[Stored data]
⁂
Lemma created_count_all l : forall o : counter,
  created (count_all l o) = JsSet.add_all l (created o).
Proof.
  unfold count_all, JsSet.add_all.
  induction l as [| x r IH]; intros o; simpl; [reflexivity |].
  now rewrite IH, created_bump.
Qed.

Lemma created_add_counts l : forall o : counter,
  created (add_counts l o) = JsSet.add_all (map fst l) (created o).
Proof.
  unfold add_counts, JsSet.add_all.
  induction l as [| x r IH]; intros o; simpl; [reflexivity |].
  now rewrite IH, created_bump.
Qed.

Lemma get0_add_counts k l : forall o : counter,
  get0 k (add_counts l o) = get0 k o + total k l.
Proof.
  unfold add_counts, total.
  induction l as [| x r IH]; intros o; simpl; [lia |].
  rewrite IH, get0_bump. lia.
Qed.

Lemma total_perm k l l' : Permutation l l' -> total k l = total k l'.
Proof.
  unfold total. induction 1; simpl; lia.
Qed.

Lemma total_absent k (l : list (string * Z)) :
  ~ In k (map fst l) -> total k l = 0.
Proof.
  unfold total. induction l as [| [k' v] r IH]; simpl; [reflexivity |].
  intros H. destruct (String.eqb k' k) eqn:E.
  - apply String.eqb_eq in E. subst. tauto.
  - rewrite IH; tauto.
Qed.

(** In a store, the counts listed for a key are the one count it holds. *)
Lemma total_store k (o : counter) : well_formed o -> total k o = get0 k o.
Proof.
  unfold well_formed, created, get0.
  induction o as [| [k' v] r IH]; simpl; [reflexivity |].
  intros Hnd. inversion Hnd as [| ? ? Hk Hr]; subst.
  change (total k ((k', v) :: r))
    with ((if String.eqb k' k then v else 0) + total k r).
  destruct (String.eqb k' k) eqn:E.
  - apply String.eqb_eq in E. subst.
    rewrite (total_absent k r Hk). lia.
  - rewrite IH by assumption. lia.
Qed.

Lemma total_entries k (o : counter) :
  well_formed o -> total k (entries o) = get0 k o.
Proof.
  intros H. rewrite (total_perm k _ _ (entries_perm o)).
  now apply total_store.
Qed.

Lemma well_formed_add_counts l (o : counter) :
  well_formed o -> well_formed (add_counts l o).
Proof.
  unfold well_formed. rewrite created_add_counts. apply NoDup_add_all.
Qed.

Lemma well_formed_count_all l (o : counter) :
  well_formed o -> well_formed (count_all l o).
Proof.
  unfold well_formed. rewrite created_count_all. apply NoDup_add_all.
Qed.

Lemma well_formed_bump k c (o : counter) :
  well_formed o -> well_formed (bump k c o).
Proof.
  unfold well_formed. rewrite created_bump. apply NoDup_add.
Qed.

Lemma well_formed_empty {V} : well_formed (@nil (string * V)).
Proof. constructor. Qed.

Lemma get0_add_counts_all k lists : forall o : counter,
  get0 k (add_counts_all lists o) = get0 k o + sum_of (total k) lists.
Proof.
  unfold add_counts_all.
  induction lists as [| l r IH]; intros o; simpl; [lia |].
  rewrite IH, get0_add_counts. lia.
Qed.

Lemma created_add_counts_all lists : forall o : counter,
  created (add_counts_all lists o)
  = JsSet.add_all (List.concat (map (map fst) lists)) (created o).
Proof.
  unfold add_counts_all.
  induction lists as [| l r IH]; intros o; simpl; [reflexivity |].
  now rewrite IH, created_add_counts, add_all_app.
Qed.

Lemma well_formed_add_counts_all lists (o : counter) :
  well_formed o -> well_formed (add_counts_all lists o).
Proof.
  unfold well_formed. rewrite created_add_counts_all. apply NoDup_add_all.
Qed.

Lemma sum_of_map {A B} (f : B -> Z) (g : A -> B) l :
  sum_of f (map g l) = sum_of (fun x => f (g x)) l.
Proof. unfold sum_of. induction l; simpl; congruence. Qed.

Lemma sum_of_ext {A} (f g : A -> Z) l :
  Forall (fun x => f x = g x) l -> sum_of f l = sum_of g l.
Proof. unfold sum_of. induction 1; simpl; congruence. Qed.

(** Adding the entries of well-formed counters, one counter after the
    other, to the empty object gives their sum by key union. *)
Lemma add_entries_key_union_sum (parts : list counter) :
  Forall well_formed parts ->
  key_union_sum (add_counts_all (map entries parts) []) parts.
Proof.
  intros Hwf k. split.
  - rewrite in_keys, created_add_counts_all, in_add_all. simpl.
    rewrite in_concat. split.
    + intros [[l [Hl Hk]] | []].
      apply in_map_iff in Hl as [e [<- He]].
      apply in_map_iff in He as [p [<- Hp]].
      exists p. split; [assumption | exact Hk].
    + intros [p [Hp Hk]]. left. exists (map fst (entries p)).
      split; [| exact Hk]. now apply in_map, in_map.
  - rewrite get0_add_counts_all, sum_of_map. unfold get0 at 1. simpl.
    apply sum_of_ext. apply Forall_forall. intros p Hp.
    apply total_entries. rewrite Forall_forall in Hwf. now apply Hwf.
Qed.

(** ** Sorting by decreasing count and cutting *)

Lemma insert_desc_perm x l : Permutation (insert_desc x l) (x :: l).
Proof.
  induction l as [| y r IH]; simpl; [apply Permutation_refl |].
  destruct (snd x <? snd y).
  - eapply perm_trans; [apply perm_skip, IH | apply perm_swap].
  - apply Permutation_refl.
Qed.

Lemma sort_desc_perm l : Permutation (sort_desc l) l.
Proof.
  unfold sort_desc. induction l as [| x r IH]; simpl; [constructor |].
  eapply perm_trans; [apply insert_desc_perm | now constructor].
Qed.

Lemma insert_desc_sorted x l :
  non_increasing l -> non_increasing (insert_desc x l).
Proof.
  unfold non_increasing.
  induction l as [| y r IH]; simpl; intros Hs.
  - constructor; constructor.
  - inversion Hs as [| ? ? Hr Hy]; subst.
    destruct (snd x <? snd y) eqn:E.
    + apply Z.ltb_lt in E. constructor; [now apply IH |].
      eapply Permutation_Forall;
        [apply Permutation_sym, insert_desc_perm |].
      constructor; [lia | assumption].
    + apply Z.ltb_ge in E. constructor; [assumption |].
      constructor; [assumption |].
      eapply Forall_impl; [| exact Hy]. simpl. intros a Ha. lia.
Qed.

Lemma sort_desc_sorted l : non_increasing (sort_desc l).
Proof.
  unfold sort_desc. induction l as [| x r IH]; simpl.
  - constructor.
  - now apply insert_desc_sorted.
Qed.

(** The sort is stable: the pairs of one count keep their order. *)
Lemma ties_insert_desc c x l :
  ties c (insert_desc x l) = ties c (x :: l).
Proof.
  unfold ties. induction l as [| y r IH]; simpl; [reflexivity |].
  destruct (snd x <? snd y) eqn:E; [| reflexivity].
  apply Z.ltb_lt in E. simpl in *. rewrite IH.
  destruct (snd x =? c) eqn:Ex; [| reflexivity].
  apply Z.eqb_eq in Ex.
  assert (Ey : (snd y =? c) = false) by (apply Z.eqb_neq; lia).
  now rewrite Ey.
Qed.

Lemma ties_sort_desc c l : ties c (sort_desc l) = ties c l.
Proof.
  unfold sort_desc. induction l as [| x r IH]; simpl; [reflexivity |].
  rewrite ties_insert_desc. unfold ties in *. simpl. now rewrite IH.
Qed.

Lemma slice0_length {A} n (l : list A) : (List.length (slice0 n l) <= n)%nat.
Proof. apply firstn_le_length. Qed.

Lemma slice0_in {A} n (l : list A) x : In x (slice0 n l) -> In x l.
Proof.
  intros H. unfold slice0 in H. rewrite <- (firstn_skipn n l).
  apply in_app_iff. now left.
Qed.

Lemma slice0_sorted n l : non_increasing l -> non_increasing (slice0 n l).
Proof.
  unfold non_increasing, slice0. revert n.
  induction l as [| x r IH]; intros n Hs; destruct n; simpl;
    try constructor.
  - inversion Hs; subst. now apply IH.
  - inversion Hs as [| ? ? Hr Hx]; subst.
    apply Forall_forall. intros y Hy.
    rewrite Forall_forall in Hx. apply Hx. eapply slice0_in, Hy.
Qed.

(** Cutting a list keeps, for each count, a prefix of the pairs of that
    count. *)
Lemma ties_slice0 c n l :
  exists rest, ties c l = (ties c (slice0 n l) ++ rest)%list.
Proof.
  exists (ties c (skipn n l)). unfold ties, slice0.
  now rewrite <- filter_app, firstn_skipn.
Qed.

Lemma sorted_app_le (l1 l2 : list (string * Z)) :
  non_increasing (l1 ++ l2) ->
  forall x y, In x l1 -> In y l2 -> snd y <= snd x.
Proof.
  unfold non_increasing.
  induction l1 as [| a r IH]; simpl; intros Hs x y Hx Hy; [tauto |].
  inversion Hs as [| ? ? Hr Ha]; subst. destruct Hx as [-> | Hx].
  - rewrite Forall_forall in Ha. apply Ha. apply in_app_iff. now right.
  - now apply (IH Hr x y).
Qed.

(** What the cut drops from a sorted list is no larger than what it
    keeps. *)
Lemma slice0_highest n l : non_increasing l -> highest_of (slice0 n l) l.
Proof.
  intros Hs x y Hx Hy Hny. unfold slice0 in *.
  rewrite <- (firstn_skipn n l) in Hs, Hy.
  apply in_app_iff in Hy as [Hy | Hy]; [tauto |].
  now apply (sorted_app_le _ _ Hs).
Qed.

(** The ranking [slice0 n (sort_desc (entries o))] of a counter. *)
Lemma ranking_facts n (o : counter) :
  let top := slice0 n (sort_desc (entries o)) in
  (List.length top <= n)%nat
  /\ non_increasing top
  /\ (forall e, In e top -> In e o)
  /\ highest_of top o
  /\ (forall c, exists rest, ties c (entries o) = (ties c top ++ rest)%list).
Proof.
  intros top. subst top. repeat split.
  - apply slice0_length.
  - apply slice0_sorted, sort_desc_sorted.
  - intros e He. apply in_entries.
    eapply Permutation_in; [apply sort_desc_perm |].
    eapply slice0_in, He.
  - intros x y Hx Hy Hny.
    apply (slice0_highest n _ (sort_desc_sorted (entries o)) x y);
      [assumption | | assumption].
    eapply Permutation_in; [apply Permutation_sym, sort_desc_perm |].
    now apply in_entries.
  - intros c. rewrite <- (ties_sort_desc c (entries o)). apply ties_slice0.
Qed.

(** ** The loop of [aggregateMetrics] *)

Section AggregateFacts.

Variable new_Date : string -> JsDate.t.

Lemma successes_processed fileContents :
  successes new_Date fileContents
  = map (analyze new_Date) (processed fileContents).
Proof.
  unfold successes, processed.
  induction fileContents as [| [msgs |] r IH]; simpl; congruence.
Qed.

(** The loop merges the metrics of the contents that were processed. *)
Lemma aggregate_successes fileContents : forall acc,
  fold_left (step new_Date) fileContents acc
  = fold_left merge (successes new_Date fileContents) acc.
Proof.
  unfold successes.
  induction fileContents as [| c r IH]; intros acc; simpl; [reflexivity |].
  rewrite IH. unfold step. destruct (analyzeChatLog new_Date c); reflexivity.
Qed.

Ltac fold_field :=
  let ms := fresh "ms" in
  let IH := fresh "IH" in
  intros ms; induction ms as [| ? ? IH]; intros ?; simpl;
  [ try reflexivity; try lia
  | rewrite IH; simpl; try reflexivity ].

Lemma fold_totalMessages : forall ms acc,
  Acc.totalMessages (fold_left merge ms acc)
  = Acc.totalMessages acc + sum_of PerDoc.totalMessages ms.
Proof. fold_field. lia. Qed.

Lemma fold_userMessages : forall ms acc,
  Acc.userMessages (fold_left merge ms acc)
  = Acc.userMessages acc + sum_of PerDoc.userMessages ms.
Proof. fold_field. lia. Qed.

Lemma fold_serviceMessages : forall ms acc,
  Acc.serviceMessages (fold_left merge ms acc)
  = Acc.serviceMessages acc + sum_of PerDoc.serviceMessages ms.
Proof. fold_field. lia. Qed.

Lemma fold_messagesByUser : forall ms acc,
  Acc.messagesByUser (fold_left merge ms acc)
  = add_counts_all (map (fun m => entries (PerDoc.messagesByUser m)) ms)
                   (Acc.messagesByUser acc).
Proof. fold_field. Qed.

Lemma fold_messagesByHour : forall ms acc,
  Acc.messagesByHour (fold_left merge ms acc)
  = add_counts_all (map (fun m => entries (PerDoc.messagesByHour m)) ms)
                   (Acc.messagesByHour acc).
Proof. fold_field. Qed.

Lemma fold_messagesByDayOfWeek : forall ms acc,
  Acc.messagesByDayOfWeek (fold_left merge ms acc)
  = add_counts_all
      (map (fun m => entries (PerDoc.messagesByDayOfWeek m)) ms)
      (Acc.messagesByDayOfWeek acc).
Proof. fold_field. Qed.

Lemma fold_messagesByDate : forall ms acc,
  Acc.messagesByDate (fold_left merge ms acc)
  = add_counts_all (map (fun m => entries (PerDoc.messagesByDate m)) ms)
                   (Acc.messagesByDate acc).
Proof. fold_field. Qed.

Lemma fold_reactionsByUser : forall ms acc,
  Acc.reactionsByUser (fold_left merge ms acc)
  = add_counts_all (map (fun m => entries (PerDoc.reactionsByUser m)) ms)
                   (Acc.reactionsByUser acc).
Proof. fold_field. Qed.

Lemma fold_wordFrequency : forall ms acc,
  Acc.wordFrequency (fold_left merge ms acc)
  = add_counts_all (map PerDoc.topWords ms) (Acc.wordFrequency acc).
Proof. fold_field. Qed.

Lemma fold_mentions : forall ms acc,
  Acc.mentions (fold_left merge ms acc)
  = add_counts_all (map PerDoc.topMentions ms) (Acc.mentions acc).
Proof. fold_field. Qed.

Lemma fold_messageLengths : forall ms acc,
  Acc.messageLengths (fold_left merge ms acc)
  = (Acc.messageLengths acc
     ++ List.concat (map PerDoc.messageLengthDistribution ms))%list.
Proof. fold_field. - now rewrite app_nil_r. - now rewrite app_assoc. Qed.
⁂
Show all lines above holding the word "assumption".

REPLY TO THE EXERCISE:
  - rewrite IH by assumption. lia.
      exists p. split; [assumption | exact Hk].
      constructor; [lia | assumption].
    + apply Z.ltb_ge in E. constructor; [assumption |].
      constructor; [assumption |].
      [assumption | | assumption].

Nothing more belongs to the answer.